> WHAT THE TASK REQUIRES
Retype the data below, every word of it, exactly.

|---|

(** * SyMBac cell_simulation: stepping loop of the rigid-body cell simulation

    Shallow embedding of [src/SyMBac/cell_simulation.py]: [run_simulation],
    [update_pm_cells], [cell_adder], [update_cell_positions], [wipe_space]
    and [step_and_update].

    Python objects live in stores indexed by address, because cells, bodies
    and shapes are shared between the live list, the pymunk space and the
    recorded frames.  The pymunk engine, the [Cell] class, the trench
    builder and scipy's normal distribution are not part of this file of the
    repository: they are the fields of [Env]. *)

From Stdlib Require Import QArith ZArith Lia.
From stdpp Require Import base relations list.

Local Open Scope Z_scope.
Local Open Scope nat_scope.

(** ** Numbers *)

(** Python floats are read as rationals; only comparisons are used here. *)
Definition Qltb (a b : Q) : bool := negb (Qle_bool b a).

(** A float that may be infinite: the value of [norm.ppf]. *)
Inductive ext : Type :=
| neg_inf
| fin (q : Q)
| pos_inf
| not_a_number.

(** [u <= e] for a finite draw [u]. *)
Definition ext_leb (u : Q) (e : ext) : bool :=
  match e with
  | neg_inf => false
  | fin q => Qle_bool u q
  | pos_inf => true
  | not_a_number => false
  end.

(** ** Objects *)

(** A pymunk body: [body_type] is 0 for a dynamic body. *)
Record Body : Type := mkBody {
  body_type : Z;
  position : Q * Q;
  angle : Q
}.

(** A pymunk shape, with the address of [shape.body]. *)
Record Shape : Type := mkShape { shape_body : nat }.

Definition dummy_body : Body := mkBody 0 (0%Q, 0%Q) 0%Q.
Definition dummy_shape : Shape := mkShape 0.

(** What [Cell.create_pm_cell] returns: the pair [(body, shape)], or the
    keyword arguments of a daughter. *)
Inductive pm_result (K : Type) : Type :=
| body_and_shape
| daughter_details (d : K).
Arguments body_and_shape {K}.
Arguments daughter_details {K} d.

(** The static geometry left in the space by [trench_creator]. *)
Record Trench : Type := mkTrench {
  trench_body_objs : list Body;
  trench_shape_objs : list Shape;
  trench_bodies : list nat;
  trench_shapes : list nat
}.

|---|

> ANSWER BOX
(** * SyMBac cell_simulation: stepping loop of the rigid-body cell simulation

    Shallow embedding of [src/SyMBac/cell_simulation.py]: [run_simulation],
    [update_pm_cells], [cell_adder], [update_cell_positions], [wipe_space]
    and [step_and_update].

    Python objects live in stores indexed by address, because cells, bodies
    and shapes are shared between the live list, the pymunk space and the
    recorded frames.  The pymunk engine, the [Cell] class, the trench
    builder and scipy's normal distribution are not part of this file of the
    repository: they are the fields of [Env]. *)

From Stdlib Require Import QArith ZArith Lia.
From stdpp Require Import base relations list.

Local Open Scope Z_scope.
Local Open Scope nat_scope.

(** ** Numbers *)

(** Python floats are read as rationals; only comparisons are used here. *)
Definition Qltb (a b : Q) : bool := negb (Qle_bool b a).

(** A float that may be infinite: the value of [norm.ppf]. *)
Inductive ext : Type :=
| neg_inf
| fin (q : Q)
| pos_inf
| not_a_number.

(** [u <= e] for a finite draw [u]. *)
Definition ext_leb (u : Q) (e : ext) : bool :=
  match e with
  | neg_inf => false
  | fin q => Qle_bool u q
  | pos_inf => true
  | not_a_number => false
  end.

(** ** Objects *)

(** A pymunk body: [body_type] is 0 for a dynamic body. *)
Record Body : Type := mkBody {
  body_type : Z;
  position : Q * Q;
  angle : Q
}.

(** A pymunk shape, with the address of [shape.body]. *)
Record Shape : Type := mkShape { shape_body : nat }.

Definition dummy_body : Body := mkBody 0 (0%Q, 0%Q) 0%Q.
Definition dummy_shape : Shape := mkShape 0.

(** What [Cell.create_pm_cell] returns: the pair [(body, shape)], or the
    keyword arguments of a daughter. *)
Inductive pm_result (K : Type) : Type :=
| body_and_shape
| daughter_details (d : K).
Arguments body_and_shape {K}.
Arguments daughter_details {K} d.

(** The static geometry left in the space by [trench_creator]. *)
Record Trench : Type := mkTrench {
  trench_body_objs : list Body;
  trench_shape_objs : list Shape;
  trench_bodies : list nat;
  trench_shapes : list nat
}.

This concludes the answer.